Dans son affliction, la princesse promit de faire à Vénus le sacrifice de sa chevelure si son mari revenait victorieux, et la déesse, ayant exaucé les vœux de Bérénice, celle-ci, le lendemain même du retour de Ptolémée, faisait tomber sous le ciseau les plus beaux cheveux qui se fussent jamais vus sur une tête de femme et les portait au temple de Vénus.

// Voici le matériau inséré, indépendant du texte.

(* ===== verification/Groups.v ===== *)
(** Groups, celery/canvas.py: how the members of a group are unrolled to be sent
    ([group._prepared], [_apply_tasks]) and to be frozen ([_freeze_unroll]), and the
    local execution of a chain ([_chain.apply]).

    Freezing and applying a member are calls of its own class; what is modelled is
    which members they are made on, in which order and with which arguments. *)

From S2P Require Import Prelude.
From S2P Require Import PyDict.
From S2P Require Import Canvas.
From S2P Require Import ChainSteps.
Import Canvas ChainSteps.

Module Groups.

Section Groups.
Context {V : Type} `{!EqDecision V}.
Implicit Types s t : sig V.
Implicit Types ts : list (sig V).

Definition is_group s : bool := match s with Group _ _ => true | _ => false end.
Definition is_empty_chain s : bool := match s with Chain _ [] => true | _ => false end.

(** [_prepared]: members with the index they are frozen with.  Nested groups are
    unrolled in place, empty chains dropped. *)
Definition prepend_args (xs : list V) s : sig V :=
  match xs with
  | [] => s
  | _ => if immutable (attrs_of s) then s else set_args s (xs ++ args (attrs_of s))
  end.

Fixpoint prepared_of (xs : list V) s (index : nat) : list (sig V * nat) :=
  match s with
  | Group _ ts =>
      (fix go i l := match l with [] => [] | t :: l => prepared_of xs t i ++ go (S i) l end) 0%nat ts
  | _ => if is_empty_chain s then [] else [(prepend_args xs (copy s), index)]
  end.

Definition prepared (xs : list V) ts : list (sig V * nat) := prepared_of xs (Group attrs0 ts) 0.

(** [_freeze_unroll]: the members as they are frozen, with their index.
    [extendleft] puts the members of a nested group on the left one by one. *)
Fixpoint freeze_unroll (fuel : nat) (stack : list (sig V)) (group_index : nat) : outcome (list (sig V * nat)) :=
  match stack with
  | [] => Ok []
  | task :: stack =>
      match fuel with
      | O => Diverge
      | S fuel =>
          match copy task with
          | Group _ ts => freeze_unroll fuel (rev ts ++ stack) group_index
          | Chain _ [] => freeze_unroll fuel stack group_index
          | task => let! l := freeze_unroll fuel stack (S group_index) in Ok ((task, group_index) :: l)
          end
      end
  end.

(** [_apply_tasks]: the size of the chord is set before the last member is applied *)
Inductive act :=
| ASetChordSize (n : nat)
| AApply (s : sig V) (chord : option (oval V)).

Fixpoint apply_tasks (chord : option (oval V)) (chord_size : nat) (tasks : list (sig V)) : list act :=
  match tasks with
  | [] => []
  | s :: rest =>
      let chord_obj := match chord with Some c => Some c | None => dict_get (options (attrs_of s)) "chord"%string end in
      let chord_size := (chord_size + descend s)%nat in
      (match chord_obj, rest with Some _, [] => [ASetChordSize chord_size] | _, _ => [] end)
      ++ AApply s chord_obj :: apply_tasks chord chord_size rest
  end.

(** [_freeze_gid]: the options given to the members, and the group's id.  [uuid] is
    a fresh id. *)
Definition freeze_gid (d : attrs V (oval V)) (opts : pydict string (oval V)) (uuid : oval V) :
    pydict string (oval V) * oval V :=
  let o := dict_update (options d)
    (filter (λ kv, (bool_decide (kv.1 ∉ IMMUTABLE_OPTIONS) || bool_decide (kv.1 ∉ dict_keys (options d))) = true) opts) in
  let gid := default uuid (dict_get o "task_id"%string) in
  (dict_set (dict_del o "task_id"%string) "group_id"%string gid, gid).

(** [_chain.apply].  [apply_sig] applies a signature locally; of its result matter
    the value and whether it says ignored or rejected.  (Results count as true.) *)
Record eres := ERes { e_value : V; e_stop : bool }.

Section Eager.
Variable apply_sig : sig V → list V → outcome eres.

Fixpoint chain_apply ts (last : option eres) (fargs : list V) : outcome (option eres) :=
  match ts with
  | [] => Ok last
  | task :: rest =>
      if is_empty_group task && (match rest with [] => false | _ => true end || match last with Some _ => true | None => false end)
      then chain_apply rest last fargs
      else
        let! res := apply_sig (copy task)
          (match last with Some r => [e_value r] | None => fargs end) in
        if e_stop res then Ok (Some res) else chain_apply rest (Some res) []
  end.
End Eager.

(** ** The members of a group *)

(** the members in order, and in the order in which they are frozen *)
Fixpoint members s : list (sig V) :=
  match s with
  | Group _ ts => concat (map members ts)
  | _ => if is_empty_chain s then [] else [copy s]
  end.
Fixpoint rmembers s : list (sig V) :=
  match s with
  | Group _ ts => concat (rev (map rmembers ts))
  | _ => if is_empty_chain s then [] else [copy s]
  end.

Lemma prepared_of_members s i : (prepared_of [] s i).*1 = members s.
Proof.
  revert i. induction s as [n d|d [] IH|d ts IH|d h b _ _] using sig_ind'; intros i; [done..| |done].
  cbn [prepared_of members]. generalize 0%nat as k. induction IH as [|t ts Ht _ IHt]; intros k; [done|].
  rewrite fmap_app, Ht, IHt. done.
Qed.

Lemma concat_rev_perm {A} (l : list (list A)) : concat (rev l) ≡ₚ concat l.
Proof.
  induction l as [|x l IH]; simpl; [done|]. rewrite concat_app. simpl. rewrite app_nil_r, IH. apply Permutation_app_comm.
Qed.

Lemma rmembers_perm s : rmembers s ≡ₚ members s.
Proof.
  induction s as [n d|d [] IH|d ts IH|d h b _ _] using sig_ind'; [done..| |done]. cbn [members rmembers].
  rewrite concat_rev_perm.
  induction IH as [|t ts Ht _ IHt]; simpl; [done|]. by rewrite Ht, IHt.
Qed.

Lemma rmembers_all ts : concat (map rmembers ts) ≡ₚ concat (map members ts).
Proof. induction ts as [|t ts IH]; simpl; [done|]. by rewrite (rmembers_perm t), IH. Qed.

Lemma freeze_unroll_eq fuel stack i :
  (sum_list (map csize stack) ≤ fuel)%nat →
  ∃ l, freeze_unroll fuel stack i = Ok l ∧ l.*1 = concat (map rmembers stack) ∧ l.*2 = seq i (length l).
Proof.
  revert stack i. induction fuel as [|fuel IH]; intros [|t stack] i Hf; try by eexists.
  { simpl in Hf. pose proof (csize_pos t). lia. }
  simpl in Hf. pose proof (csize_pos t).
  assert (∀ s, rmembers t = [s] → ∃ l, (let! l := freeze_unroll fuel stack (S i) in Ok ((s, i) :: l)) = Ok l ∧
    l.*1 = concat (map rmembers (t :: stack)) ∧ l.*2 = seq i (length l)) as Hone.
  { intros s Hs. destruct (IH stack (S i)) as (l & -> & H1 & H2); [lia|]. eexists. split; [done|].
    cbn [map concat fmap list_fmap]. by rewrite Hs, H1, H2. }
  destruct t as [n d|d [|t ts]|d ts|d h b]; cbn [freeze_unroll copy clone map].
  - by apply Hone.
  - destruct (IH stack i) as (l & Hl & H1 & H2); [lia|]. by exists l.
  - by apply Hone.
  - destruct (IH (rev ts ++ stack) i) as (l & Hl & H1 & H2).
    { rewrite map_app, sum_list_app', map_rev, sum_list_rev. simpl in Hf. lia. }
    exists l. split_and!; [done| |done]. rewrite H1, map_app, concat_app, map_rev. done.
  - by apply Hone.
Qed.

(** Freezing a group ends and freezes each member that sending it would apply
    once, numbered from zero; in the order in which they are sent when no group is
    nested in it. *)
Theorem freeze_unroll_members fuel ts :
  (sum_list (map csize ts) ≤ fuel)%nat →
  ∃ l, freeze_unroll fuel ts 0 = Ok l ∧ l.*2 = seq 0 (length l) ∧ l.*1 ≡ₚ (prepared [] ts).*1 ∧
    (Forall (λ t, is_group t = false) ts → l.*1 = (prepared [] ts).*1).
Proof.
  intros Hf. destruct (freeze_unroll_eq fuel ts 0 Hf) as (l & Hl & H1 & H2). exists l.
  unfold prepared. rewrite prepared_of_members, H1. cbn [members]. split_and!; [done|done| |].
  - apply rmembers_all.
  - intros Hg. f_equal. apply map_Forall_ext. eapply Forall_impl; [exact Hg|]. by intros [].
Qed.

(** ** The size of the chord *)

Lemma apply_tasks_eq c k init t :
  apply_tasks (Some c) k (init ++ [t]) =
  map (λ s, AApply s (Some c)) init
  ++ [ASetChordSize (k + sum_list (map descend (init ++ [t]))); AApply t (Some c)].
Proof.
  revert k. induction init as [|s init IH]; intros k; simpl; [by rewrite Nat.add_0_r|].
  rewrite IH. destruct (init ++ [t]) eqn:E; [by destruct init|]. rewrite <-E. simpl. by rewrite Nat.add_assoc.
Qed.

(** C4: sending the header of a chord sets the chord's size once, before the last
    member is sent, to the number of tasks that will report to the chord; every
    member is sent with the chord.  This is for [solid] headers, which constrain the
    chains in the header: their nested chains have no arguments of their own and
    are not immutable, no step is a group of a single member, chords among the steps
    are in normal form ([proper]), and every step stands for at least one task.
    The last condition is needed: when a chain ends in a group of empty groups, the
    size is wrong ([hollow_group_miscounted] in ChainSteps). *)
Theorem chord_size_set c d init t :
  forallb solid (init ++ [t]) = true →
  ∃ n, apply_tasks (Some c) 0 (init ++ [t]) =
         map (λ s, AApply s (Some c)) init ++ [ASetChordSize n; AApply t (Some c)] ∧
       ∀ m, reports (Group d (init ++ [t])) m ↔ m = n.
Proof.
  intros Hs. exists (descend (Group d (init ++ [t]))). split; [by rewrite apply_tasks_eq|].
  intros m. by apply (reports_exact (csize (Group d (init ++ [t])))).
Qed.

(** ** Local execution *)

Section EagerMeaning.
Context (sem : string → list V → pydict string V → V) (vlist : list V → V).
Variable apply_sig : sig V → list V → outcome eres.

(** applying the tasks of the chain locally gives what they mean *)
Definition applies t : Prop :=
  is_empty_group t = false → ∀ xs, ∃ v, apply_sig (copy t) xs = Ok (ERes v false) ∧ eval sem vlist t xs = Some v.

Lemma chain_apply_seq ts last xs :
  Forall applies ts → (last = None → forallb is_empty_group ts = false) →
  ∃ r, chain_apply apply_sig ts last xs = Ok (Some r) ∧ eval_seq sem vlist xs (e_value <$> last) ts = Some (e_value r).
Proof.
  intros Happ. revert last xs. induction Happ as [|t ts Ht _ IH]; intros last xs Hl.
  { destruct last as [r|]; [by exists r|by specialize (Hl eq_refl)]. }
  cbn [chain_apply]. rewrite eval_seq_step. destruct (is_empty_group t) eqn:Eg.
  - assert (eval sem vlist t (input xs (e_value <$> last)) = None) as -> by (by destruct t as [| |? []|]).
    assert (match ts with [] => false | _ => true end || match last with Some _ => true | None => false end = true) as ->.
    { destruct last; [by destruct ts|]. specialize (Hl eq_refl). simpl in Hl. rewrite Eg in Hl. by destruct ts. }
    cbn [andb]. apply IH. intros Hn. specialize (Hl Hn). simpl in Hl. by rewrite Eg in Hl.
  - cbn [andb]. assert (match last with Some r => [e_value r] | None => xs end = input xs (e_value <$> last)) as -> by (by destruct last).
    destruct (Ht Eg (input xs (e_value <$> last))) as (v & -> & ->). cbn [obind e_stop].
    destruct (IH (Some (ERes v false)) []) as (r & Hr & Hv); [done|]. exists r. split; [done|].
    rewrite <-Hv. apply eval_seq_Some.
Qed.

(** Executing a chain locally and sending it agree: the local result has the
    value that the steps sent to workers compute one after the other. *)
Theorem eager_agrees P n d ts xs :
  working P → p_clone P = true → use_link P = false → p_kwargs P = [] → args d = [] → immutable d = false →
  forallb spine ts = true → flat ts ≠ [] → (sum_list (map csize ts) ≤ n)%nat →
  (∀ d' h, head (flat ts) = Some (Group d' h) → xs = []) → Forall applies ts →
  ∃ first l r, run P n d ts xs None None = Ok (Some (first, Some l)) ∧ chain_apply apply_sig ts None xs = Ok (Some r) ∧
    eval_seq sem vlist [] None (map shape (first :: rev l)) = Some (e_value r).
Proof.
  intros Hw Hcl Hul Hk Ha Hi Hsp Hne Hn Hg Happ.
  destruct (chain_run_spec sem vlist P n d ts xs) as (first & l & Hrun & Hev); [done..|].
  destruct (chain_apply_seq ts None xs Happ) as (r & Hr & Hv).
  { intros _. apply not_true_is_false. intros Hall. apply Hne. clear -Hall. unfold flat.
    induction ts as [|t ts IH]; [done|]. simpl in *. rewrite andb_true_iff in Hall. destruct Hall as [Ht Hts].
    rewrite (IH Hts). by destruct t as [| |? []|]. }
  exists first, l, r. split_and!; [done|done|]. by rewrite Hev, eval_chain.
Qed.
End EagerMeaning.

End Groups.

(** ** Examples *)

Module Examples.
Import Canvas.Examples ChainSteps.Examples.
Open Scope Z_scope.

(** applying a task locally *)
Definition apply_sig (s : sig Z) (xs : list Z) : outcome eres :=
  match eval sem vlist s xs with Some v => Ok (ERes v false) | None => Raise AttributeError end.

Lemma freeze_unroll_members_witness :
  ∃ l, freeze_unroll 20 [add 1; group [add 2; add 3]] 0 = Ok l ∧ l.*2 = seq 0 (length l) ∧
    l.*1 ≡ₚ (prepared [] [add 1; group [add 2; add 3]]).*1 ∧
    (Forall (λ t, is_group t = false) [add 1; group [add 2; add 3]] → l.*1 = (prepared [] [add 1; group [add 2; add 3]]).*1).
Proof. apply freeze_unroll_members. vm_compute. lia. Defined.

Lemma chord_size_set_witness :
  ∃ n, apply_tasks (Some (OSig (add 9))) 0 [group [add 1; add 2]; new_chain ex_chain] =
         [AApply (group [add 1; add 2]) (Some (OSig (add 9))); ASetChordSize n; AApply (new_chain ex_chain) (Some (OSig (add 9)))] ∧
       ∀ m, reports (group [group [add 1; add 2]; new_chain ex_chain]) m ↔ m = n.
Proof. by apply (chord_size_set (OSig (add 9)) attrs0 [group [add 1; add 2]] (new_chain ex_chain)). Defined.

Lemma eager_agrees_witness :
  ∃ first l r, run (P []) 20 attrs0 ex_chain [10] None None = Ok (Some (first, Some l)) ∧
    chain_apply apply_sig ex_chain None [10] = Ok (Some r) ∧
    eval_seq sem vlist [] None (map shape (first :: rev l)) = Some (e_value r).
Proof.
  apply eager_agrees; [apply working_P|done..|vm_compute; lia|done|].
  repeat constructor; intros _ xs; eexists; (split; [|reflexivity]); reflexivity.
Defined.

(** The members of a nested group are frozen in reverse order, but sent in order:
    their results are stored in another order than that of the group. *)
Lemma nested_group_reversed :
  (let! l := freeze_unroll 20 [add 1; group [add 2; add 3]] 0 in Ok (l.*1)) = Ok [add 1; add 3; add 2] ∧
  (prepared [] [add 1; group [add 2; add 3]]).*1 = [add 1; add 2; add 3].
Proof. done. Qed.

(** ... and the indexes of the members of a nested group start again from zero. *)
Lemma prepared_index_repeats : (prepared [] [add 1; group [add 2; add 3]]).*2 = [0; 0; 1]%nat.
Proof. done. Qed.

(** A group that holds only an empty group is skipped by a worker and executed
    locally: the two ways do not agree on it. *)
Lemma nested_empty_group_differs :
  (let! r := chain_apply apply_sig [add 1; group [group []]] None [10] in Ok (e_value <$> r)) = Ok (Some 1000) ∧
  ∃ first, run (P []) 20 attrs0 [add 1; group [group []]] [10] None None = Ok (Some (first, Some [])) ∧
    eval sem vlist (shape first) [] = Some 11.
Proof. split; [done|]. eexists. by split; [vm_compute|]. Qed.

End Examples.
End Groups.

Mais, quelques jours après, cet ex-voto d'un genre tout nouveau avait disparu, volé sans doute par quelque amoureux de la princesse, à moins que la chevelure n'eût tiré l'œil d'un perruquier de l'époque qui y vit matière à fabriquer des postiches superbes.

Quoi qu'il en fût, cela provoqua un gros scandale, d'autant que la douleur de Bérénice se doubla de la fureur de son époux qu'un semblable larcin mit hors de lui.

Pour calmer un peu le couple royal, il fallut alors qu'un astronome du temps, dont la science était fort respectée, un nommé Conon, déclarât que l'auteur du larcin n'était autre que Vénus, elle-même, laquelle, pour honorer en la personne de Bérénice la fidélité conjugale dont elle avait fait preuve en sacrifiant sa chevelure, avait transporté celle-ci au ciel où elle brillait sous forme d'étoiles.